Sunday, 19 April 2026

Melekan, Tradisi Lisan Khas Indramayu yang Sarat Nilai dan Perekat Sosial

Star InactiveStar InactiveStar InactiveStar InactiveStar Inactive
 

lognews.co.id, Indramayu — Tradisi melekan masih bertahan sebagai warisan budaya lisan masyarakat Indramayu yang sarat makna, mengedepankan sopan santun, serta menjadi media komunikasi halus antargenerasi. Tradisi ini diwariskan turun-temurun melalui permainan kata, pantun, atau syair berisi nasihat, sindiran, hingga ungkapan perasaan. (18/4/26)

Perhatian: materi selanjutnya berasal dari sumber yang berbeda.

(* ===== verification/ObjectStore.v ===== *)
(** * The object store ([crates/objects/src/store/mod.rs])

    The class [ObjectStore] is what the tree algorithms rely on of the trait of
    that name: objects that were put can be got, whatever could be got stays,
    and no operation panics.  The state of the store is explicit.  The file
    also holds the walk from a tree to the entry at a path, the specification
    of flattened trees, and an in-memory store for the examples. *)

From S2P Require Import Prelude.
From S2P Require Import Trees.
Import Trees.

(** [anyhow::Error], by where it comes from. *)
Inductive MergeError :=
| RepositoryIntegrity (error : string)
| TreeRejected (e : TreeError)
| StoreFailed (message : string)
| Internal (message : string).

Abbreviation mres := (exec MergeError).

(** [?] on a tree error. *)
Definition with_tree_error {A} (m : res A) : mres A :=
  match m with Ok a => Ok a | Err e => Err (TreeRejected e) | Panic => Panic | Fuel => Fuel end.

Class ObjectStore (Oid St : Type) `{GitObjects Oid} := {
  get_blob : St → list Z → mres (option (list Z));
  get_tree : St → list Z → mres (option (Tree Oid));
  put_blob : St → list Z → mres (St * list Z);
  put_tree : St → Tree Oid → mres (St * list Z);
  (** The second store has all that the first one has. *)
  extends : St → St → Prop;
  #[global] extends_preorder :: PreOrder extends;
  extends_blob s s' h b : extends s s' → get_blob s h = Ok (Some b) → get_blob s' h = Ok (Some b);
  extends_tree s s' h t : extends s s' → get_tree s h = Ok (Some t) → get_tree s' h = Ok (Some t);
  put_blob_spec s b :
    settles (put_blob s b) (λ r, extends s r.1 ∧ get_blob r.1 r.2 = Ok (Some b)) (λ _, True);
  put_tree_spec s t :
    settles (put_tree s t) (λ r, extends s r.1 ∧ get_tree r.1 r.2 = Ok (Some t)) (λ _, True);
  get_blob_answers s h : settles (get_blob s h) (λ _, True) (λ _, True);
  get_tree_answers s h : settles (get_tree s h) (λ _, True) (λ _, True)
}.

Module Stored.
Section stored.
Context {Oid St : Type} `{ObjectStore Oid St}.
Abbreviation entry := (TreeEntry Oid).
Abbreviation tree := (Tree Oid).
Abbreviation target_t := (TreeEntryTarget.t Oid).

(** [entries.iter().map(|e| (e.name(), e)).collect::<HashMap<_, _>>()] *)
Definition by_name (es : list entry) : gmap (list Z) entry :=
  fold_left (λ m e, <[name e := e]> m) es ∅.

Definition fetch (s : St) (h : list Z) : option tree :=
  match get_tree s h with Ok (Some t) => Some t | _ => None end.

(** The leaf that a tree holds at a path, a list of names; directories are not
    leaves. *)
Fixpoint leaf_at (s : St) (t : tree) (p : list (list Z)) : option target_t :=
  match p with
  | [] => None
  | n :: p =>
      match by_name (entries t) !! n with
      | None => None
      | Some e =>
          match target e with
          | TreeEntryTarget.Tree h =>
              match fetch s h with Some t => leaf_at s t p | None => None end
          | x => match p with [] => Some x | _ => None end
          end
      end
  end.

(** The leaves below an entry, if there is one. *)
Definition leaf_below (s : St) (e : option entry) (p : list (list Z)) : option target_t :=
  match e with
  | None => None
  | Some e =>
      match target e with
      | TreeEntryTarget.Tree h => match fetch s h with Some t => leaf_at s t p | None => None end
      | x => match p with [] => Some x | _ => None end
      end
  end.

(** The store holds the well-formed trees below a tree, to at most [n] levels. *)
Fixpoint grounded (n : nat) (s : St) (t : tree) : Prop :=
  match n with
  | O => False
  | S n =>
      wf t ∧ ∀ e h, e ∈ entries t → target e = TreeEntryTarget.Tree h →
        ∃ t', get_tree s h = Ok (Some t') ∧ grounded n s t'
  end.
End stored.
End Stored.

Section facts.
Context {Oid St : Type} `{ObjectStore Oid St}.
Abbreviation entry := (TreeEntry Oid).
Abbreviation tree := (Tree Oid).
Implicit Types (s : St) (t : tree) (e : entry).
Import Stored.

(** The subtree of an entry, if any, is stored and grounded. *)
Definition settled (n : nat) (s : St) (e : entry) : Prop :=
  ∀ h, target e = TreeEntryTarget.Tree h → ∃ t, get_tree s h = Ok (Some t) ∧ grounded n s t.

Lemma grounded_S n s t : grounded (S n) s t ↔ wf t ∧ Forall (settled n s) (entries t).
Proof.
  cbn [grounded]. rewrite Forall_forall. split; intros [Hwf Hf]; (split; [done|]).
  - intros e He h Ht. by apply (Hf e h).
  - intros e h He Ht. by apply (Hf e He).
Qed.

Lemma fetch_get s h t : get_tree s h = Ok (Some t) → fetch s h = Some t.
Proof. unfold fetch. by intros ->. Qed.

Lemma grounded_extends n s s' t : extends s s' → grounded n s t → grounded n s' t.
Proof.
  intros Hs. revert t. induction n as [|n IH]; intros t; [done|]. rewrite !grounded_S. intros [Hwf Hf].
  split; [done|]. eapply Forall_impl; [exact Hf|]. intros e He h Ht.
  destruct (He h Ht) as (t' & Hg & Ht'). exists t'. split; [by eapply extends_tree|by apply IH].
Qed.

Lemma settled_extends n s s' e : extends s s' → settled n s e → settled n s' e.
Proof.
  intros Hs He h Ht. destruct (He h Ht) as (t' & Hg & Ht'). exists t'.
  split; [by eapply extends_tree|by eapply grounded_extends].
Qed.

Lemma by_name_snoc (es : list entry) e : by_name (es ++ [e]) = <[name e := e]> (by_name es).
Proof. unfold by_name. by rewrite fold_left_app. Qed.

Lemma by_name_in (es : list entry) n e : by_name es !! n = Some e → e ∈ es ∧ name e = n.
Proof.
  induction es as [|x es IH] using rev_ind; [done|]. rewrite by_name_snoc, lookup_insert_Some, elem_of_app.
  intros [[<- ->]|[_ He]]; [split; [right; by left|done]|]. destruct (IH He). split; [by left|done].
Qed.

Lemma by_name_lookup (es : list entry) n e :
  NoDup (name <$> es) → by_name es !! n = Some e ↔ e ∈ es ∧ name e = n.
Proof.
  intros Hd. split; [apply by_name_in|]. revert Hd. induction es as [|x es IH] using rev_ind.
  { by intros _ [?%elem_of_nil _]. }
  rewrite fmap_app, NoDup_app, by_name_snoc, elem_of_app. intros (Hes & Hx & _) [[He|He] Hn].
  - rewrite lookup_insert_ne; [by apply IH|]. intros Hxn. apply (Hx n).
    + apply list_elem_of_fmap. by exists e.
    + rewrite <- Hxn. by left.
  - apply list_elem_of_singleton in He as ->. rewrite Hn. apply lookup_insert_eq.
Qed.

Lemma sorted_nodup (es : list entry) : StronglySorted name_lt es → NoDup (name <$> es).
Proof.
  induction 1 as [|x es Hs IH Hx]; [constructor|]. cbn. constructor; [|done].
  intros (y & E & Hy)%list_elem_of_fmap. rewrite Forall_forall in Hx. specialize (Hx y Hy).
  unfold name_lt, compare_names in Hx. rewrite E in Hx.
  by rewrite (proj2 (compare_bytes_eq _ _) eq_refl) in Hx.
Qed.

Lemma wf_by_name t n e : wf t → by_name (entries t) !! n = Some e ↔ e ∈ entries t ∧ name e = n.
Proof. intros Hwf. by apply by_name_lookup, sorted_nodup, wf_sorted. Qed.

Lemma leaf_below_some s e p :
  leaf_below s (Some e) p
  = match target e with
    | TreeEntryTarget.Tree h => match fetch s h with Some t => leaf_at s t p | None => None end
    | x => match p with [] => Some x | _ => None end
    end.
Proof. done. Qed.

Lemma leaf_at_cons s t n p : leaf_at s t (n :: p) = leaf_below s (by_name (entries t) !! n) p.
Proof. done. Qed.

Lemma leaf_at_extends n s s' t p : extends s s' → grounded n s t → leaf_at s' t p = leaf_at s t p.
Proof.
  intros Hs. revert t p. induction n as [|n IH]; intros t p; [done|]. rewrite grounded_S. intros [Hwf Hf].
  destruct p as [|nm p]; [done|]. rewrite !leaf_at_cons.
  destruct (by_name (entries t) !! nm) as [e|] eqn:E; [|done]. rewrite !leaf_below_some.
  apply wf_by_name in E as [He _]; [|done]. rewrite Forall_forall in Hf. specialize (Hf e He).
  destruct (target e) eqn:Et; try done. destruct (Hf _ Et) as (t' & Hg & Hg').
  rewrite (fetch_get s _ t') by done. rewrite (fetch_get s' _ t') by (by eapply extends_tree). by apply IH.
Qed.

Lemma leaf_below_extends n s s' (oe : option entry) p :
  extends s s' → (∀ x, oe = Some x → settled n s x) → leaf_below s' oe p = leaf_below s oe p.
Proof.
  intros Hs He. destruct oe as [e|]; [|done]. rewrite !leaf_below_some. specialize (He e eq_refl).
  destruct (target e) eqn:Et; try done. destruct (He _ Et) as (t' & Hg & Hg').
  rewrite (fetch_get s _ t') by done. rewrite (fetch_get s' _ t') by (by eapply extends_tree).
  by eapply leaf_at_extends.
Qed.

Lemma leaf_below_target s e e' p : target e = target e' → leaf_below s (Some e) p = leaf_below s (Some e') p.
Proof. intros E. by rewrite !leaf_below_some, E. Qed.

(** Sorting entries with distinct names makes a well-formed tree. *)
Lemma from_entries_wf (es : list entry) :
  Forall (λ e, validate_entry e = Ok ()) es → NoDup (name <$> es) → wf (from_entries es).
Proof.
  intros Hv Hd. set (ds := map drop_raw_git_mode es).
  assert (name <$> ds = name <$> es) as Hn by (unfold ds; by rewrite <- list_fmap_compose).
  pose proof (sort_by_perm compare_names ds) as Hp.
  split; [| |done|by left]; cbn [entries from_entries]; fold ds.
  - rewrite Hp. unfold ds. apply (Forall_fmap drop_raw_git_mode). eapply Forall_impl; [exact Hv|].
    intros e He. by apply validate_drop_raw.
  - assert (NoDup (name <$> sort_by compare_names ds)) as Hd' by (by rewrite Hp, Hn).
    assert (StronglySorted (λ a b, compare_names a b ≠ Gt) (sort_by compare_names ds)) as Hs
      by apply (sorted_by_names (λ e, e) ds).
    revert Hd' Hs. generalize (sort_by compare_names ds). intros k Hd' Hs.
    induction Hs as [|x l Hs IH Hx]; [constructor|]. cbn in Hd'. apply NoDup_cons in Hd' as [Hnx Hd'].
    constructor; [by apply IH|]. rewrite Forall_forall in *. intros y Hy. specialize (Hx y Hy).
    unfold name_lt, compare_names in *. destruct (compare_bytes (name x) (name y)) eqn:E; [|done|done].
    apply compare_bytes_eq in E. destruct Hnx. rewrite E. by apply list_elem_of_fmap_2.
Qed.

Lemma from_entries_by_name (es : list entry) n :
  NoDup (name <$> es) →
  by_name (entries (from_entries es)) !! n = drop_raw_git_mode <$> by_name es !! n.
Proof.
  intros Hd. set (ds := map drop_raw_git_mode es).
  assert (name <$> ds = name <$> es) as Hn by (unfold ds; by rewrite <- list_fmap_compose).
  assert (NoDup (name <$> sort_by compare_names ds)) as Hd' by (by rewrite (sort_by_perm compare_names ds), Hn).
  cbn [entries from_entries]. fold ds. apply option_eq. intros e. rewrite (by_name_lookup _ n e Hd').
  rewrite (sort_by_perm compare_names ds), fmap_Some. unfold ds. rewrite (list_elem_of_fmap drop_raw_git_mode). split.
  - intros [(x & -> & Hx) Hnx]. exists x. split; [|done]. by apply by_name_lookup.
  - intros (x & [Hx Hnx]%by_name_in & ->). split; [by exists x|done].
Qed.
End facts.

(** ** An in-memory store for examples: an object's hash is its number. *)
Module Memory.
Record MemStore := { blobs : list (list Z); trees : list (Tree bool) }.
Definition empty : MemStore := {| blobs := []; trees := [] |}.

Definition stored {A} (l : list A) (h : list Z) : option A :=
  match h with [i] => get l i | _ => None end.
Definition within (s s' : MemStore) : Prop :=
  blobs s `prefix_of` blobs s' ∧ trees s `prefix_of` trees s'.

Lemma stored_last {A} (l : list A) a : stored (l ++ [a]) [zlen l] = Some a.
Proof.
  unfold stored, get, zlen. rewrite (proj2 (Z.leb_le 0 _)) by lia.
  rewrite Nat2Z.id. by apply list_lookup_middle.
Qed.

Lemma stored_prefix {A} (l l' : list A) h a : l `prefix_of` l' → stored l h = Some a → stored l' h = Some a.
Proof.
  intros Hp. unfold stored, get. destruct h as [|i [|j h]]; try done. destruct (0 <=? i); [|done].
  intros E. by eapply prefix_lookup_Some.
Qed.

#[export] Instance within_preorder : PreOrder within.
Proof. split; [by intros s; split|]. intros a b c [? ?] [? ?]. split; by etrans. Qed.

#[export] Program Instance memory : ObjectStore bool MemStore := {|
  get_blob s h := Ok (stored (blobs s) h);
  get_tree s h := Ok (stored (trees s) h);
  put_blob s b := Ok ({| blobs := blobs s ++ [b]; trees := trees s |}, [zlen (blobs s)]);
  put_tree s t := Ok ({| blobs := blobs s; trees := trees s ++ [t] |}, [zlen (trees s)]);
  extends := within
|}.
Next Obligation. intros s s' h b [Hb _] [= E]. f_equal. by eapply stored_prefix. Qed.
Next Obligation. intros s s' h t [_ Ht] [= E]. f_equal. by eapply stored_prefix. Qed.
Next Obligation. intros s b. split; [split; [by eexists|done]|]. apply (f_equal Ok), stored_last. Qed.
Next Obligation. intros s t. split; [split; [done|by eexists]|]. apply (f_equal Ok), stored_last. Qed.
Next Obligation. done. Qed.
Next Obligation. done. Qed.
End Memory.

Secara konseptual, melekan bukan sekadar percakapan biasa. Pesan disampaikan secara tidak langsung melalui bahasa kiasan yang berirama, mencerminkan karakter masyarakat yang menjunjung tinggi etika komunikasi dan keharmonisan sosial.

Tokoh masyarakat Kubanggading, H. Sanafi (62), menjelaskan melekan berfungsi sebagai sarana pendidikan karakter sekaligus perekat hubungan sosial.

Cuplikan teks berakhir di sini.